**WORK TO BE COMPLETED:** Return every line below in which "intros" appears.

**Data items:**
##########

Lemma models_input_witness :
  columns_to_keep ⊆ columns raw_example ∧
  rows (post_collapse raw_example) ≠ [] ∧
  select_text (filtered exclusion_rules (post_collapse raw_example)) ≠ [] ∧
  ∃ s' d1 out X y,
    exec (notebook select_text rank_texts) (init raw_example) = Ok s' ∧
    frame_of s' "df_filtered" =
      Some (filtered exclusion_rules (post_collapse raw_example)) ∧
    pd_drop "VotedParty" (filtered exclusion_rules (post_collapse raw_example)) = Ok d1 ∧
    frame_of s' "df_final" = Some out ∧
    columns out = feature_columns ++ ["VotedCoalition"] ∧
    features_target out = Ok (X, y) ∧
    columns X = feature_columns ∧
    length (rows X) =
      length (rows (filtered exclusion_rules (post_collapse raw_example))) ∧
    length y = length (rows X) ∧
    ("VotedCoalition" ∉ select_text d1 →
     Forall (λ v, ∃ k, v = Num k ∧ 1 ≤ k ≤ 4) y) ∧
    ∃ out2 X2 y2,
      without_left_right out = Ok out2 ∧
      features_target out2 = Ok (X2, y2) ∧
      columns X2 = filter (λ c, c ≠ "LeftRightScale") feature_columns ∧
      y2 = y.
Proof.
  assert (columns_to_keep ⊆ columns raw_example) as Hsub.
  { apply missing_nil. vm_compute. reflexivity. }
  assert (rows (post_collapse raw_example) ≠ []) as Hvoter.
  { apply (bool_decide_unpack _). vm_compute. exact I. }
  assert (select_text (filtered exclusion_rules (post_collapse raw_example)) ≠ [])
    as Htext.
  { apply (bool_decide_unpack _). vm_compute. exact I. }
  split; [exact Hsub|]. split; [exact Hvoter|]. split; [exact Htext|].
  exact (proj2 (models_input select_text rank_texts raw_example Hsub Hvoter
                  select_text_columns rank_texts_length) Htext).
Defined.

(** A table of numbers only stops the script at line 265. *)
Example numeric_table_stops_at_describe :
  exec (notebook (λ _, []) rank_texts) (init raw_example) =
    Raise (KeyError ["unique"; "top"; "freq"]).
Proof. by vm_compute. Qed.

Example models_input_example :
  (match exec (notebook select_text rank_texts) (init raw_example) with
   | Ok s' => d ← frame_of s' "df_final";
              match features_target d with
              | Ok (X, y) => Some (columns X, label <$> rows X, y)
              | Raise _ => None
              end
   | Raise _ => None
   end) = Some (feature_columns, [0%nat; 5%nat], [Num 2; Num 3]).
Proof. by vm_compute. Qed.

(** ** The indicators and the exclusion loop *)

(** X13.  The rows the exclusion loop keeps, read off the indicators.  For
    any raw table with the selected columns and a respondent with a
    classifiable party, lines 64-229 end normally, and a row of the table the
    coalition stage left is in [df_filtered] if and only if each of its
    indicators that is 1, for a column with a rule, stands for a cell that is
    NaN in the raw data: every excluded row is flagged, but a flagged row is
    excluded only when the flag comes from a missing code. *)
Theorem kept_rows_and_indicators raw :
  columns_to_keep ⊆ columns raw →
  rows (post_collapse raw) ≠ [] →
  ∃ s' ind out,
    exec wrangle (init raw) = Ok s' ∧
    frame_of s' "missing_indicators" = Some ind ∧
    frame_of s' "df_filtered" = Some out ∧
    ∀ i r, rows (post_collapse raw) !! i = Some r →
      ∃ r', rows ind !! i = Some r' ∧
        (r ∈ rows out ↔
         ∀ c values, (c, values) ∈ exclusion_rules →
           cell_at (columns ind) r' (c +:+ "_missing") = Some (Num 1) →
           cell_at final_columns r c = Some NaN).
Proof.
  intros Hsub Hvoter.
  destruct (survey_flags raw Hsub)
    as (s3 & ind & _ & Hrun & Hsel & Hm & Hind & Hcol & _ & _ & Hrows).
  destruct (proj2 (test_and_filter raw s3 ind Hsel Hm Hind Hcol) Hvoter)
    as (s4 & Hrun4 & Hext4 & Hf4 & _ & _).
  exists s4, ind, (filtered exclusion_rules (post_collapse raw)).
  split; [|split; [|split]].
  - unfold wrangle. by rewrite Hrun.
  - apply (extends_frame _ _ _ _ _ Hext4); [|done].
    rewrite !elem_of_cons, elem_of_nil. by intros [[=]|[[=]|[]]].
  - done.
  - intros i r Hr.
    assert (r ∈ rows (post_collapse raw)) as Hrin by (by eapply list_elem_of_lookup_2).
    destruct (Hrows i r Hr) as (r' & Hr' & Hflag & _).
    exists r'. split; [done|].
    rewrite filtered_rows, complete_spec.
    change (columns (post_collapse raw)) with final_columns. split.
    + intros [_ Hcomplete] c values Hrule Hone.
      assert (is_Some (cell_at final_columns r c)) as [v Hv].
      { destruct (cell_at final_columns r c) as [v|] eqn:Hv; [by eexists|].
        pose proof exclusion_rules_columns as Hcols.
        rewrite Forall_forall in Hcols. specialize (Hcols _ Hrule). cbn [fst] in Hcols.
        apply index_of_is_Some in Hcols as [k Hk].
        rewrite (cell_at_nth_cell _ _ _ k Hk) in Hv; [done|].
        rewrite (post_collapse_row_length raw r Hrin). by apply index_of_lt in Hk. }
      rewrite (Hflag c v Hv) in Hone. rewrite Hv. f_equal.
      destruct (existsb _ exclusion_rules) eqn:Hex.
      * apply listed_sentinel in Hex as (values' & Hrule' & Hin').
        destruct v as [z| |]; try done. cbn in Hin'.
        apply bool_decide_eq_true in Hin'.
        by destruct (Hcomplete c values' z Hrule' Hin').
      * rewrite orb_false_r in Hone. by destruct v.
    + intros Hnan. split; [done|]. intros c values z Hrule Hz Hv.
      specialize (Hnan c values Hrule). rewrite (Hflag c _ Hv) in Hnan.
      assert (existsb (λ rule, bool_decide (rule.1 = c) && cell_in (Num z) rule.2)
                exclusion_rules = true) as Hex.
      { apply listed_sentinel. exists values. split; [done|].
        cbn. by apply bool_decide_eq_true. }
      rewrite Hex, orb_true_r, Hv in Hnan. by specialize (Hnan eq_refl).
Qed.

Lemma kept_rows_and_indicators_witness :
  columns_to_keep ⊆ columns raw_example ∧
  rows (post_collapse raw_example) ≠ [] ∧
  ∃ s' ind out,
    exec wrangle (init raw_example) = Ok s' ∧
    frame_of s' "missing_indicators" = Some ind ∧
    frame_of s' "df_filtered" = Some out ∧
    ∀ i r, rows (post_collapse raw_example) !! i = Some r →
      ∃ r', rows ind !! i = Some r' ∧
        (r ∈ rows out ↔
         ∀ c values, (c, values) ∈ exclusion_rules →
           cell_at (columns ind) r' (c +:+ "_missing") = Some (Num 1) →
           cell_at final_columns r c = Some NaN).
Proof.
  assert (columns_to_keep ⊆ columns raw_example) as Hsub.
  { apply missing_nil. vm_compute. reflexivity. }
  assert (rows (post_collapse raw_example) ≠ []) as Hvoter.
  { apply (bool_decide_unpack _). vm_compute. exact I. }
  split; [exact Hsub|]. split; [exact Hvoter|].
  exact (kept_rows_and_indicators raw_example Hsub Hvoter).
Defined.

##########

**ANSWER TO THE PROBLEM:**
  intros Hsub Hvoter.
    rewrite !elem_of_cons, elem_of_nil. by intros [[=]|[[=]|[]]].
  - intros i r Hr.
    + intros [_ Hcomplete] c values Hrule Hone.
    + intros Hnan. split; [done|]. intros c values z Hrule Hz Hv.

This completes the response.